Not much has happened since last week in terms of getting rid of things. In fact, I bought stuff! Well, it was dish detergent and tissues, two things we are out of, but still. It seems so easy on paper to get rid of most of your stuff, but in practice the brain comes up with all these excuses to try to hang on to it. I hadn’t realized when I began quite how hard my brain would fight to hang on to its old patterns.
For instance “well I can’t get rid of that because my kids (that aren’t born yet) might want to play with it!” Leaving aside for a minute the simple truth that whatever electronic device I am thinking of (in this case my Wii) will be obsolete in a few years, doesn’t that sort of defeat the purpose of a minimalist lifestyle? “Well kids, I want to live with only the right number of things, but you should have all the junk that you want.” Um . . . no. That’s not what I’m aiming for.
I have had a note of success though! I am selling shoes. Yes, it’s a stereotype that women collect shoes, but I truly do. I have bought 7 pairs of new shoes just this Spring. 7! So last week I sat down and asked myself which shoes I actually wear, and which shoes I would happy wearing every day. For work, that number came to four. Which is amazing considering that there are 11 pairs of shoes sitting under my desk at work right now. So I sent an e-mail to some friends who love shoes and are my size asking if they want to buy any of them (my older shoes I will give away, but I may as well get some money from a basically brand new pair of Jimmy Choos). Frankly, I’m excited to get rid of them. Every time I see those damn Jimmy Choos they remind me of all of the strings that are holding me down. All of the possessions and financial obligations that are keeping me from the freedom that I crave are represented by that one impulse buy at an outlet mall. It will feel good to have them safely on someone else’s feet.

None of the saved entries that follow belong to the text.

Lemma mapi_from_ordinals {A : Type} (l : list A) (i : nat) :
  mapi_from (Z.of_nat i) (fun idx (_ : A) => ordinal (idx + 1)) l
  = map (fun j => digits (Z.of_nat j)) (List.seq (S i) (List.length l)).
Proof.
  revert i. induction l as [|a l IH]; intros i; [reflexivity|].
  cbn [mapi_from List.length List.seq map]. f_equal.
  - unfold ordinal.
    destruct (Z.of_nat i + 1 <? 0) eqn:E; [apply Z.ltb_lt in E; lia|].
    f_equal. lia.
  - replace (Z.of_nat i + 1) with (Z.of_nat (S i)) by lia. apply IH.
Qed.

Lemma xLabels_of_cases (chart : ChartSpec (N:=N)) (vs : list N) :
  xLabels_of chart vs =
    match labels chart with
    | Some ls =>
        if (List.length ls =? List.length vs)%nat then ls
        else ordinals (List.length vs)
    | None => ordinals (List.length vs)
    end.
Proof.
  unfold xLabels_of, ordinals, mapi.
  pose proof (mapi_from_ordinals vs 0) as E. cbn [Z.of_nat] in E.
  rewrite E. reflexivity.
Qed.

Lemma xLabels_of_length (chart : ChartSpec (N:=N)) (vs : list N) :
  List.length (xLabels_of chart vs) = List.length vs.
Proof.
  rewrite xLabels_of_cases. unfold ordinals.
  destruct (labels chart) as [ls|].
  - destruct (List.length ls =? List.length vs)%nat eqn:E.
    + now apply Nat.eqb_eq.
    + now rewrite length_map, length_seq.
  - now rewrite length_map, length_seq.
Qed.

(** *** The ticks of the x axis *)

Lemma ceil_div_spec (a b : Z) :
  0 < b -> b * (ceil_div a b - 1) < a <= b * ceil_div a b.
Proof.
  intros Hb. unfold ceil_div.
  pose proof (Z.div_mod (- a) b ltac:(lia)) as E.
  pose proof (Z.mod_pos_bound (- a) b Hb) as R.
  nia.
Qed.

Lemma ceil_div_unique (a b c : Z) :
  0 < b -> b * (c - 1) < a <= b * c -> ceil_div a b = c.
Proof.
  intros Hb Hc. pose proof (ceil_div_spec a b Hb). nia.
Qed.

Lemma ceil_div_step (a b : Z) :
  0 < b -> ceil_div a b = 1 + ceil_div (a - b) b.
Proof.
  intros Hb. apply ceil_div_unique; [exact Hb|].
  pose proof (ceil_div_spec (a - b) b Hb). lia.
Qed.

Lemma strides_S (i step : Z) (k : nat) :
  strides i step (S k) = i :: strides (i + step) step k.
Proof.
  unfold strides. cbn [List.seq map]. f_equal; [lia|].
  rewrite <- seq_shift, map_map. apply map_ext. intros j. lia.
Qed.

Lemma strides_length (i step : Z) (k : nat) :
  List.length (strides i step k) = k.
Proof. unfold strides. now rewrite length_map, length_seq. Qed.

Lemma strides_last (i step : Z) (k : nat) :
  at_index (strides i step (S k)) (Z.of_nat (S k) - 1)
  = Some (i + Z.of_nat k * step).
Proof.
  unfold at_index. destruct (Z.of_nat (S k) - 1 <? 0) eqn:E;
    [apply Z.ltb_lt in E; lia|].
  replace (Z.to_nat (Z.of_nat (S k) - 1)) with k by lia.
  unfold strides. rewrite nth_error_map.
  rewrite (nth_error_nth' _ 0%nat) by (rewrite length_seq; lia).
  rewrite seq_nth by lia. reflexivity.
Qed.

(** With enough rounds the loop pushes a tick at every position below the
    number of labels, and more rounds change nothing. *)
Lemma xTicks_loop_spec (xLabels : list string) (step : Z) :
  1 <= step ->
  forall fuel i ticks,
    let k := Z.to_nat (ceil_div (Z.of_nat (List.length xLabels) - i) step) in
    (k <= fuel)%nat ->
    xTicks_loop (N:=N) fuel xLabels step i ticks
    = ticks ++ map (tick_at xLabels) (strides i step k).
Proof.
  intros Hstep. induction fuel as [|fuel IH]; intros i ticks k Hk.
  - assert (k = 0%nat) as -> by lia. simpl. now rewrite app_nil_r.
  - cbn [xTicks_loop].
    pose proof (ceil_div_spec (Z.of_nat (List.length xLabels) - i) step
                  ltac:(lia)) as Hc.
    destruct (i <? Z.of_nat (List.length xLabels)) eqn:E.
    + apply Z.ltb_lt in E.
      pose proof (ceil_div_step (Z.of_nat (List.length xLabels) - i) step
                    ltac:(lia)) as Hs.
      pose proof (ceil_div_spec (Z.of_nat (List.length xLabels) - i - step)
                    step ltac:(lia)) as Hc'.
      assert (Hk' : k = S (Z.to_nat (ceil_div
                 (Z.of_nat (List.length xLabels) - (i + step)) step))).
      { subst k. rewrite Hs.
        replace (Z.of_nat (List.length xLabels) - (i + step))
          with (Z.of_nat (List.length xLabels) - i - step) by lia.
        assert (0 <= ceil_div (Z.of_nat (List.length xLabels) - i - step) step)
          by nia.
        lia. }
      rewrite Hk', strides_S. rewrite IH by lia.
      rewrite <- app_assoc. reflexivity.
    + apply Z.ltb_ge in E.
      assert (k = 0%nat) as -> by (subst k; nia).
      simpl. now rewrite app_nil_r.
Qed.

(** The number of strided ticks: at least one, at most [maxTicks]. *)
Lemma strided_count (n : Z) :
  1 <= n ->
  let step := Z.max 1 (ceil_div n maxTicks) in
  1 <= ceil_div n step <= 4 /\ ceil_div n step <= n.
Proof.
  intros Hn step. unfold maxTicks in *.
  pose proof (ceil_div_spec n 4 ltac:(lia)) as H4.
  assert (Hs : 1 <= step) by (subst step; lia).
  assert (Hs4 : n <= 4 * step) by (subst step; lia).
  pose proof (ceil_div_spec n step ltac:(lia)) as Hc.
  nia.
Qed.

Lemma xTicks_of_spec (xLabels : list string) :
  xLabels <> [] ->
  let n := Z.of_nat (List.length xLabels) in
  let step := Z.max 1 (ceil_div n maxTicks) in
  let k := Z.to_nat (ceil_div n step) in
  xTicks_of (N:=N) xLabels
  = map (tick_at xLabels)
        (strides 0 step k
         ++ if (Z.of_nat k - 1) * step =? n - 1 then [] else [n - 1]).
Proof.
  intros Hne n step k.
  assert (Hn : 1 <= n) by (subst n; destruct xLabels; [congruence|simpl; lia]).
  destruct (strided_count n Hn) as [Hk Hkn]. fold step in Hk, Hkn.
  unfold xTicks_of. fold n. fold step.
  rewrite (xTicks_loop_spec xLabels step ltac:(subst step; lia)
             (List.length xLabels) 0 []);
    rewrite Z.sub_0_r; fold n; fold k; [|subst k n; lia].
  cbn [app]. rewrite map_map. cbn [idx tick_at]. rewrite map_id.
  rewrite length_map, strides_length.
  destruct k as [|k'] eqn:Ek; [lia|].
  rewrite strides_last. rewrite Z.add_0_l.
  replace (Z.of_nat (S k') - 1) with (Z.of_nat k') by lia.
  destruct (Z.of_nat k' * step =? n - 1).
  - now rewrite app_nil_r.
  - now rewrite map_app.
Qed.

Lemma strides_snoc (i step : Z) (k : nat) :
  strides i step (S k) = strides i step k ++ [i + Z.of_nat k * step].
Proof. unfold strides. now rewrite seq_S, map_app. Qed.

Lemma strides_bounds (step : Z) (k : nat) (n j : Z) :
  1 <= step -> step * (Z.of_nat k - 1) < n ->
  In j (strides 0 step k) -> 0 <= j < n.
Proof.
  intros Hs Hk Hj. unfold strides in Hj.
  apply in_map_iff in Hj as (m & <- & Hm). apply in_seq in Hm. nia.
Qed.

(** The positions of the ticks: at most [maxTicks] strided ones from 0,
    then the last position unless the stride reached it.  Every tick
    carries the label of its position, and the last tick is at the last
    label. *)
Lemma xTicks_of_positions (xLabels : list string) :
  xLabels <> [] ->
  let n := Z.of_nat (List.length xLabels) in
  let step := Z.max 1 (ceil_div n maxTicks) in
  let k := Z.to_nat (ceil_div n step) in
  (1 <= k <= 4)%nat /\
  map idx (xTicks_of (N:=N) xLabels)
  = strides 0 step k ++ (if (Z.of_nat k - 1) * step =? n - 1 then []
                         else [n - 1]) /\
  (forall t, In t (xTicks_of (N:=N) xLabels) ->
     0 <= idx t < n /\
     x t = x_of n (idx t) /\
     exists l, label t = Some l /\
               nth_error xLabels (Z.to_nat (idx t)) = Some l) /\
  last (map idx (xTicks_of (N:=N) xLabels)) 0 = n - 1.
Proof.
  intros Hne n step k.
  assert (Hn : 1 <= n) by (subst n; destruct xLabels; [congruence|simpl; lia]).
  destruct (strided_count n Hn) as [Hk Hkn]. fold step in Hk, Hkn.
  assert (Hstep : 1 <= step) by (subst step; lia).
  pose proof (ceil_div_spec n step ltac:(lia)) as Hc.
  pose proof (xTicks_of_spec xLabels Hne) as E.
  cbv zeta in E. fold n in E. fold step in E. fold k in E.
  set (pos := strides 0 step k
              ++ (if (Z.of_nat k - 1) * step =? n - 1 then [] else [n - 1]))
    in *.
  assert (Hpos : forall j, In j pos -> 0 <= j < n).
  { intros j Hj. subst pos. apply in_app_or in Hj as [Hj|Hj].
    - apply (strides_bounds step k n j Hstep); [subst k; lia | exact Hj].
    - destruct ((Z.of_nat k - 1) * step =? n - 1); [destruct Hj|].
      destruct Hj as [<-|[]]. lia. }
  split; [subst k; lia|].
  rewrite E, map_map. cbn [idx tick_at]. rewrite map_id.
  split; [reflexivity|]. split.
  - intros t Ht. apply in_map_iff in Ht as (j & <- & Hj).
    apply Hpos in Hj. cbn [idx label x tick_at]. fold n.
    split; [exact Hj|]. split; [reflexivity|].
    unfold at_index. destruct (j <? 0) eqn:Ej; [apply Z.ltb_lt in Ej; lia|].
    destruct (nth_error xLabels (Z.to_nat j)) as [l|] eqn:El.
    + now exists l.
    + apply nth_error_None in El. subst n. lia.
  - subst pos. destruct k as [|k'] eqn:Ek; [lia|].
    rewrite strides_snoc.
    replace (Z.of_nat (S k') - 1) with (Z.of_nat k') by lia.
    destruct (Z.of_nat k' * step =? n - 1) eqn:El.
    + apply Z.eqb_eq in El. rewrite app_nil_r, last_last. lia.
    + now rewrite last_last.
Qed.

Lemma yTicks_of_text (mn sp : N) :
  Forall (fun t => text t = formatNumber (value t)) (yTicks_of mn sp).
Proof. unfold yTicks_of. repeat constructor. Qed.

End ChartFacts.

(** ** Properties of the chart in exact arithmetic *)

Section ExactChart.

Local Open Scope Q_scope.

Lemma exact_geb_Fin (a b : Q) : exact_geb (Fin a) (Fin b) = true <-> b <= a.
Proof.
  unfold exact_geb, exact_compare.
  destruct (a ?= b) eqn:E.
  - apply Qeq_alt in E. split; [intros _; rewrite E; apply Qle_refl | auto].
  - apply Qlt_alt in E. split; [discriminate | intros H; lra].
  - apply Qgt_alt in E. split; [intros _; lra | auto].
Qed.
(** * relatos-automation: the intake conversation and the pending-download store

    A shallow embedding of [src/manage_downloads.py] and
    [src/workflow_manager.py], and the properties of the two that the
    specification states.

    Modelling choices, all of them visible in the definitions below:

    - Text is a Rocq [string] holding the UTF-8 bytes of a Python [str].
      [len] and slicing count characters (code points), not bytes.  The
      other functions of [str] that the code uses ([strip], [lower],
      [upper], [split], [startswith], ...) are written out for ASCII text:
      characters above 127 are carried along unchanged (they are neither
      white space nor letters here).
    - A Python dict read from JSON is a [gmap]; [pending.items()] is
      [map_to_list].  The pending file is [None] until it exists.
    - Time is an integer count of microseconds (the resolution of
      [datetime]).  Only the [getUpdates] calls and [time.sleep] let time
      pass; a call takes at least one microsecond.
    - The chat platform is an oracle: the [n]-th [getUpdates] call, given its
      request, yields a response and the time the call took.  The secondary
      file retrieval and the success of [answerCallbackQuery] are oracles
      too.
    - Every [send_message] call is recorded in an outbox as a [notice]: one
      constructor per message template, carrying the interpolated values
      (numbers before they are formatted).
    - Floats are exact rationals: [word_count / 150] is a [Q].
    - The [while] loops run on fuel; the section on termination shows that
      fuel for the duration of the timeout is always enough.
    - In [workflow_manager.py] the functions from [handle_download_commands]
      to [show_help] sit at module level and those from [send_message] to
      [collect_video_info] are indented under [show_help]; their docstring
      says they are to be added to the class [TelegramCollector].  Each
      function is embedded by its body, run on a collector that has the
      others for methods.  [main] looks up the two methods it calls in the
      class: as the file is written the class has neither, and [main_with]
      gives [main] for the class as written and as documented. *)

From Stdlib Require Import ZArith QArith Qround Ascii String List Sorted Lia.
From stdpp Require Import base gmap strings list fin_maps pretty.
(** X17: [query_generator] asks for the offsets [n], [n + 100], ... in
    turn and yields the items of each page that is a non-empty list, in
    order, whatever the length of the page.  It ends at the first answer
    that is an empty list (it returns), that is no list (it yields the
    answer and returns) or that is an error (it raises, after the items
    of the pages before); these are its only ends. *)
Theorem query_generator_pages {A : Type}
    (server : Z -> result (Figshare.body A)) (pages : list (list A))
    (last : result (Figshare.body A)) (items : list A)
    (e : Figshare.ending) :
  forall n turns,
    Figshare.serves server n pages last ->
    Figshare.closes last = Some (items, e) ->
    (List.length pages < turns)%nat ->
    Figshare.query_generator server turns n
    = Figshare.mkDrained (concat pages ++ items)
        (Figshare.offsets_from n (S (List.length pages))) e.
Proof.
  induction pages as [|page rest IH]; intros n turns Hserves Hlast Hturns;
    (destruct turns as [|turns]; [simpl in Hturns; lia|]);
    cbn [Figshare.serves] in Hserves; cbn [Figshare.query_generator].
  - rewrite Hserves. destruct last as [[[|x r]|r]|err]; cbn in Hlast;
      try discriminate; injection Hlast as <- <-; reflexivity.
  - destruct Hserves as (Hne & Hpage & Hrest). rewrite Hpage.
    destruct page as [|x page]; [contradiction|].
    cbn [List.length]. rewrite Nat2Z.inj_succ.
    destruct (Z.succ (Z.of_nat (List.length page)) =? 0)%Z eqn:Hz;
      [apply Z.eqb_eq in Hz; lia|].
    rewrite (IH (n + Figshare.pagesize)%Z turns Hrest Hlast)
      by (simpl in Hturns; lia).
    cbn. now rewrite <- app_assoc.
Qed.

Lemma query_generator_pages_witness :
  Figshare.serves
    (fun n => if (n =? 0)%Z then Ok (Figshare.Items [1; 2; 3]%Z)
              else if (n =? 100)%Z then Ok (Figshare.Items [4]%Z)
              else Ok (Figshare.Items []))
    0 [[1; 2; 3]; [4]]%Z (Ok (Figshare.Items [])) /\
  Figshare.closes (Ok (Figshare.Items (@nil Z))) = Some ([], Figshare.Returned) /\
  (List.length [[1; 2; 3]; [4]]%Z < 5)%nat /\
  Figshare.query_generator
    (fun n => if (n =? 0)%Z then Ok (Figshare.Items [1; 2; 3]%Z)
              else if (n =? 100)%Z then Ok (Figshare.Items [4]%Z)
              else Ok (Figshare.Items []))
    5 0
  = Figshare.mkDrained [1; 2; 3; 4]%Z [0; 100; 200]%Z Figshare.Returned.
Proof.
  assert (Hs : Figshare.serves
    (fun n => if (n =? 0)%Z then Ok (Figshare.Items [1; 2; 3]%Z)
              else if (n =? 100)%Z then Ok (Figshare.Items [4]%Z)
              else Ok (Figshare.Items []))
    0 [[1; 2; 3]; [4]]%Z (Ok (Figshare.Items []))).
  { cbn. repeat split; discriminate. }
  assert (Hl : (List.length [[1; 2; 3]; [4]]%Z < 5)%nat) by (cbn; lia).
  split; [exact Hs|]. split; [reflexivity|]. split; [exact Hl|].
  exact (query_generator_pages _ [[1; 2; 3]; [4]]%Z (Ok (Figshare.Items []))
           [] Figshare.Returned 0%Z 5%nat Hs eq_refl Hl).
Defined.

(** X18: [query_list] gives all the items when the generator returns, and
    raises the error of the failing request when there is one: the items
    of the pages fetched before the error are lost. *)
Theorem query_list_result {A : Type}
    (server : Z -> result (Figshare.body A)) (pages : list (list A))
    (last : result (Figshare.body A)) (items : list A)
    (e : Figshare.ending) (turns : nat) :
  Figshare.serves server 0 pages last ->
  Figshare.closes last = Some (items, e) ->
  (List.length pages < turns)%nat ->
  Figshare.query_list server turns
  = match last with
    | Raise err => Some (Raise err)
    | Ok _ => Some (Ok (concat pages ++ items)%list)
    end.
Proof.
  intros Hserves Hlast Hturns. unfold Figshare.query_list.
  rewrite (query_generator_pages server pages last items e 0%Z turns
             Hserves Hlast Hturns). cbn.
  destruct last as [[[|x r]|r]|err]; cbn in Hlast; try discriminate;
    injection Hlast as <- <-; reflexivity.
Qed.

Lemma query_list_result_witness :
  Figshare.serves
    (fun n => if (n =? 0)%Z then Ok (Figshare.Items [1; 2; 3]%Z)
              else Raise HTTPError)
    0 [[1; 2; 3]]%Z (Raise HTTPError) /\
  Figshare.closes (@Raise (Figshare.body Z) HTTPError)
  = Some ([], Figshare.Raised HTTPError) /\
  (List.length [[1; 2; 3]]%Z < 2)%nat /\
  Figshare.query_list
    (fun n => if (n =? 0)%Z then Ok (Figshare.Items [1; 2; 3]%Z)
              else Raise HTTPError) 2
  = Some (Raise HTTPError).
Proof.
  assert (Hs : Figshare.serves
    (fun n => if (n =? 0)%Z then Ok (Figshare.Items [1; 2; 3]%Z)
              else Raise HTTPError)
    0 [[1; 2; 3]]%Z (Raise HTTPError)).
  { cbn. repeat split; discriminate. }
  assert (Hl : (List.length [[1; 2; 3]]%Z < 2)%nat) by (cbn; lia).
  split; [exact Hs|]. split; [reflexivity|]. split; [exact Hl|].
  exact (query_list_result _ [[1; 2; 3]]%Z (Raise HTTPError) []
           (Figshare.Raised HTTPError) 2%nat Hs eq_refl Hl).
Defined.

(** X19: against a repository that answers every request with a list
    that is not empty, the generator never ends: however many turns it is
    followed, it is still running, and it has asked for one page each
    turn. *)
Theorem query_generator_endless {A : Type}
    (server : Z -> result (Figshare.body A)) :
  (forall n, exists x page, server n = Ok (Figshare.Items (x :: page))) ->
  forall turns n,
    Figshare.ended (Figshare.query_generator server turns n)
    = Figshare.Running /\
    Figshare.offsets (Figshare.query_generator server turns n)
    = Figshare.offsets_from n turns.
Proof.
  intros Hfull. induction turns as [|turns IH]; intros n;
    [split; reflexivity|].
  cbn [Figshare.query_generator Figshare.offsets_from].
  destruct (Hfull n) as (x & page & ->).
  cbn [List.length]. rewrite Nat2Z.inj_succ.
  destruct (Z.succ (Z.of_nat (List.length page)) =? 0)%Z eqn:Hz;
    [apply Z.eqb_eq in Hz; lia|].
  cbn. destruct (IH (n + Figshare.pagesize)%Z) as [-> ->]. split; reflexivity.
Qed.

Lemma query_generator_endless_witness :
  (forall n : Z, exists x page,
     (fun m : Z => Ok (Figshare.Items [m])) n = Ok (Figshare.Items (x :: page))) /\
  Figshare.ended
    (Figshare.query_generator (fun m : Z => Ok (Figshare.Items [m])) 3 0)
  = Figshare.Running.
Proof.
  assert (H : forall n : Z, exists x page,
     (fun m : Z => Ok (Figshare.Items [m])) n = Ok (Figshare.Items (x :: page)))
    by (intros n; exists n, []; reflexivity).
  split; [exact H|].
  exact (proj1 (query_generator_endless _ H 3%nat 0%Z)).
Defined.

(** ** Custom fields *)

Module CustomFieldsFacts.

Import CustomFields.

Lemma dict_get_set (k k' v : string) (d : dict) :
  dict_get k (dict_set k' v d)
  = if String.eqb k' k then Some v else dict_get k d.
Proof.
  induction d as [|[k0 v0] d IH]; cbn [dict_set dict_get].
  - destruct (String.eqb k' k); reflexivity.
  - destruct (String.eqb k0 k') eqn:H0; cbn [dict_get].
    + apply String.eqb_eq in H0. subst k0.
      destruct (String.eqb k' k); reflexivity.
    + rewrite IH. destruct (String.eqb k0 k) eqn:H1; [|reflexivity].
      apply String.eqb_eq in H1. subst k0.
      destruct (String.eqb k' k) eqn:H2; [|reflexivity].
      apply String.eqb_eq in H2. subst k'.
      rewrite String.eqb_refl in H0. discriminate.
Qed.

Lemma dict_keys_set (k v : string) (d : dict) :
  dict_keys (dict_set k v d)
  = if existsb (String.eqb k) (dict_keys d) then dict_keys d
    else (dict_keys d ++ [k])%list.
Proof.
  induction d as [|[k0 v0] d IH]; [reflexivity|].
  cbn [dict_set dict_keys List.map fst existsb].
  rewrite (String.eqb_sym k k0).
  destruct (String.eqb k0 k) eqn:H0; cbn [orb List.map fst]; [reflexivity|].
  fold (dict_keys (dict_set k v d)). fold (dict_keys d). rewrite IH.
  destruct (existsb (String.eqb k) (dict_keys d)); reflexivity.
Qed.

Lemma dict_set_nodup (k v : string) (d : dict) :
  NoDup (dict_keys d) -> NoDup (dict_keys (dict_set k v d)).
Proof.
  intros Hd. rewrite dict_keys_set.
  destruct (existsb (String.eqb k) (dict_keys d)) eqn:Hk; [exact Hd|].
  apply NoDup_app; [exact Hd | constructor; [intros [] | constructor] |].
  intros x Hx [Heq | []]. subst x.
  assert (Hex : existsb (String.eqb k) (dict_keys d) = true)
    by (apply existsb_exists; exists k; split;
        [exact Hx | apply String.eqb_refl]).
  congruence.
Qed.

Lemma find_last {A : Type} (f : A -> bool) (l : list A) (x : A) :
  find f (l ++ [x])
  = match find f l with
    | Some y => Some y
    | None => if f x then Some x else None
    end.
Proof.
  induction l as [|a l IH]; cbn; [reflexivity|].
  destruct (f a); [reflexivity | exact IH].
Qed.

Lemma fold_dict_get (k : string) (fs : list field) :
  forall d,
    dict_get k (fold_left (fun d i => dict_set (name i) (value i) d) fs d)
    = match find (fun i => String.eqb (name i) k) (rev fs) with
      | Some i => Some (value i)
      | None => dict_get k d
      end.
Proof.
  induction fs as [|i fs IH]; intros d; [reflexivity|].
  cbn [fold_left rev]. rewrite IH, find_last, dict_get_set.
  destruct (find (fun i0 => String.eqb (name i0) k) (rev fs));
    [reflexivity|].
  destruct (String.eqb (name i) k); reflexivity.
Qed.

Lemma fold_dict_nodup (fs : list field) :
  forall d, NoDup (dict_keys d) ->
    NoDup (dict_keys
             (fold_left (fun d i => dict_set (name i) (value i) d) fs d)).
Proof.
  induction fs as [|i fs IH]; intros d Hd; [exact Hd|].
  cbn [fold_left]. apply IH. now apply dict_set_nodup.
Qed.

End CustomFieldsFacts.

(** X20: in the dictionary of the custom fields every name is a key once,
    with the value of the last field of that name; a name that no field
    has is no key. *)
Theorem custom_fields_last_wins (custom_fields : list CustomFields.field)
    (k : string) :
  CustomFields.dict_get k (CustomFields.custom_fields_as_dict custom_fields)
  = option_map CustomFields.value
      (find (fun i => String.eqb (CustomFields.name i) k) (rev custom_fields))
  /\
  NoDup (CustomFields.dict_keys
           (CustomFields.custom_fields_as_dict custom_fields)).
Proof.
  unfold CustomFields.custom_fields_as_dict. split.
  - rewrite CustomFieldsFacts.fold_dict_get.
    destruct (find _ (rev custom_fields)); reflexivity.
  - apply CustomFieldsFacts.fold_dict_nodup. constructor.
Qed.

(** ** The counts of a live run *)

Ltac hide_lengths :=
  repeat match goal with
    | |- context [@Datatypes.length call ?l] =>
        let n := fresh "n" in
        set (n := @Datatypes.length call l) in *; clearbody n
    end.

Lemma tweet_image_live (E : env) (url message : string) (w : world) :
  let r := tweet_image E url message true w in
  selected_calls is_sleep (snd r) = selected_calls is_sleep w /\
  (fst r = Ok tt ->
   List.length (selected_calls is_post (snd r))
   = S (List.length (selected_calls is_post w))).
Proof.
  cbv zeta. unfold selected_calls.
  poster_cases E url message w; normalize_calls;
    (split; [reflexivity|]); intros Hok; try discriminate;
    rewrite ?length_app; cbn; lia.
Qed.

(** One turn of a live run on a summary that is not in [id_log]. *)
Lemma process_live_counts (E : env) (id_log : list string) (l : Summary)
    (c : counters) (w : world) :
  in_id_log (str_id (id l)) id_log = false ->
  let r := process E true id_log l c w in
  match fst r with
  | Ok c' =>
      (Z.of_nat (List.length (selected_calls is_post (snd r)))
       = Z.of_nat (List.length (selected_calls is_post w))
         + (preprints_tweeted c' - preprints_tweeted c))%Z /\
      (Z.of_nat (List.length (selected_calls is_sleep (snd r)))
       = Z.of_nat (List.length (selected_calls is_sleep w))
         + (preprints_added c' - preprints_added c))%Z
  | Raise _ => True
  end.
Proof.
  intros Hnew. cbv zeta. run_process. rewrite Hnew. cbn.
  destruct (preprint E (calls w) (str_id (id l))) as [p|e]; cbn; [|exact I].
  destruct (files E _ (str_id (id l))) as [fs|e]; cbn; [|exact I].
  match goal with
  | |- context [prepare_tweet ?a ?b ?u ?d] =>
      destruct (prepare_tweet a b u d) as [[|t]|e]; cbn; [| |exact I]
  end.
  - unfold selected_calls. cbn. rewrite !filter_app. cbn.
    rewrite !length_app. cbn. hide_lengths. lia.
  - match goal with
    | |- context [tweet_image E ?u ?m true ?w1] =>
        pose proof (tweet_image_live E u m w1) as Hlive;
        destruct (tweet_image E u m true w1) as [[[]|?e] w2];
        cbn in Hlive |- *; [|exact I]
    end.
    destruct Hlive as [Hsleep Hpost]. specialize (Hpost eq_refl).
    unfold selected_calls in *. cbn in *. rewrite !filter_app in *. cbn in *.
    rewrite !length_app in *. cbn in *. rewrite !app_nil_r in Hsleep.
    rewrite Hsleep. hide_lengths. lia.
Qed.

What’s the biggest impulse purchase that you have made? How do you feel about it now?
*Incidentally, my friends were so damn excited when I bought those shoes. For weeks one of my friends who works with me at DJF would proudly show them off to anyone who came by. Even then it bothered me. Why on Earth should someone be proud of me because I spent money? What a symptom of what’s wrong with our culture.